Example: Order Categories in a Bar Chart

To create a bar chart of the category variable in the Hurricanes data set:

  1. Open the Hurricanes data set.

    Note that the column heading for the category variable displays Nom to indicate that the variable is nominal.

  2. Create a bar chart of the category variable.

    The bar chart is shown in Figure 11.7. Note that the first category consists of missing values, and the other categories appear in standard ASCII order.

    Figure 11.7 Standard Ordering of the Category Data
    Standard Ordering of the Category Data

    When you explore data, it is useful to be able to reorder data categories. The next step arranges the bar chart categories according to frequency counts.

  3. Right-click in the data table on the column heading for the category variable. Select Ordering by Frequency, as shown in Figure 11.8.

    Figure 11.8 Ordering by Frequency Count
    Ordering by Frequency Count

    The bar chart automatically updates, as shown in Figure 11.9. Note that the first bar still represents missing values, but that the remaining bars are ordered by their frequency counts. This presentation of the plot makes it easier to compare the relative frequencies of categories.

    Note that the column heading for the category variable now displays Ord to indicate that this variable has a nonstandard ordering.

    Figure 11.9 The Category Data Ordered by Frequency Count
    The Category Data Ordered by Frequency Count

    The next step arranges the bar chart categories according to the data order of the seven nonmissing categories.

  4. Right-click in the data table on the column heading for the category variable. Select Ordering by Data, as shown in Figure 11.10.

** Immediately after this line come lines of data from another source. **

Definition bind {A B} (m : M A) (k : A -> M B) : M B :=
  fun w =>
    match m w with
    | (Return a, w') => k a w'
    | (Throw e, w') => (Throw e, w')
    end.

(** [try { body } catch (error) { handler }] *)
Definition tryCatch {A} (body : M A) (handler : exn -> M A) : M A :=
  fun w =>
    match body w with
    | (Return a, w') => (Return a, w')
    | (Throw e, w') => handler e w'
    end.

(** [try { body } finally { cleanup }] *)
Definition tryFinally {A} (body : M A) (cleanup : M unit) : M A :=
  fun w =>
    match body w with
    | (Return a, w') =>
        match cleanup w' with
        | (Return _, w'') => (Return a, w'')
        | (Throw e, w'') => (Throw e, w'')
        end
    | (Throw e, w') =>
        match cleanup w' with
        | (Return _, w'') => (Throw e, w'')
        | (Throw e', w'') => (Throw e', w'')
        end
    end.

Definition get {A} (f : World -> A) : M A := fun w => (Return (f w), w).

Definition modify (f : World -> World) : M unit := fun w => (Return tt, f w).

(** A host query: its answer, or the exception it raises. *)
Definition query {A} (f : World -> exn + A) : M A :=
  fun w =>
    match f w with
    | inl e => (Throw e, w)
    | inr a => (Return a, w)
    end.

Declare Scope js_scope.
Delimit Scope js_scope with js.
Notation "'let*' x ':=' m 'in' k" := (bind m (fun x => k))
  (at level 10, x name, m at level 100, k at level 200) : js_scope.
Notation "'do' m 'then' k" := (bind m (fun _ => k))
  (at level 10, m at level 100, k at level 200) : js_scope.
Local Open Scope js_scope.

(** [targets.map(f)], left to right. *)
Fixpoint mapM {A B} (f : A -> M B) (l : list A) : M (list B) :=
  match l with
  | [] => ret []
  | x :: l' => let* y := f x in let* ys := mapM f l' in ret (y :: ys)
  end.
(** * Step: the publish drivers of StepRepl and AvaloniaRepl

    A shallow embedding of [StepRepl/publish.py] and
    [AvaloniaRepl/publish.py].  Both scripts are orchestration code: they
    print, start external processes and copy directory trees.  The embedding
    threads an explicit state (the module global [current_platform], the
    directory tree below the working directory and the log of observable
    effects) through a small state-and-exception monad; whatever the
    external tools do is supplied by the [Host]. *)

From stdpp Require Import gmap strings list fin_maps.
From Stdlib Require Import ZArith Ascii.

Local Open Scope Z_scope.
Local Open Scope string_scope.
Local Open Scope list_scope.

(** ** Directory trees

    The part of the file system the scripts touch lies below the working
    directory.  A directory maps entry names to nodes; names are unique by
    construction.  Regular files and directories are modelled; links,
    permissions and time stamps are not. *)

#[warnings="-register-all"]
Inductive node :=
  | File (data : string)
  | Dir (entries : gmap string node).

Abbreviation dir := (gmap string node).

Definition is_dir (o : option node) : bool :=
  match o with
  | Some (Dir _) => true
  | _ => false
  end.

(** Path strings are resolved component by component; [/] separates
    components and empty components are skipped, as the operating system
    does for relative paths.  Components [.] and [..] are not resolved:
    the function is exact for paths without them, which is what the scripts
    build from their platform names. *)
Fixpoint split_from (acc : string) (s : string) : list string :=
  match s with
  | EmptyString => if String.eqb acc "" then [] else [acc]
  | String c s' =>
      if Ascii.eqb c "/"%char
      then (if String.eqb acc "" then split_from "" s' else acc :: split_from "" s')
      else split_from (acc +:+ String c EmptyString) s'
  end.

    Figure 11.10 Ordering by Data Set Position
    Ordering by Data Set Position

    The bar chart automatically updates, as shown in Figure 11.11. As always, the first bar represents missing values. The TD category is ordered next, because TD is the first nonmissing value for the category variable. The next category is TS, because as you traverse the data (starting from the first observation) the next unique value you encounter is TS (the eighth observation). The remaining categories are Cat1 (the 72nd observation), Cat2 (the 148th observation), Cat3 (the 149th observation), Cat4 (the 155th observation), and Cat5 (the 157th observation).

Figure 11.11 The Category Data Ordered by Data Set Position
The Category Data Ordered by Data Set Position

Arranging values by their data order is sometimes useful when the values are inherently ordered. For example, suppose you have a variable Y with the values Low, Medium, and High. The ASCII order for these categories is {High, Low, Medium}. A plot that displays the categories in this order might be confusing.

To deal with this problem:

  1. Create a numerical indicator variable with the values {1, 2, 3} that corresponds to observations with the values {Low, Medium, High} for Y. The section Custom Transformations describes how to create an indicator variable.

  2. Sort the data by the indicator variable.

  3. Save the sorted data.

  4. Close your workspace.

  5. Open the sorted data.

  6. Right-click the column heading for the variable, and select Ordering by Data.

Plots of the Y variable display the categories in the order {Low, Medium, High}.

Although you can use the previous steps to order any single variable, you might not be able to order multiple variables simultaneously using this method. In that case, you should consult the online Help and read about the DataObject.SetVarValueOrder method.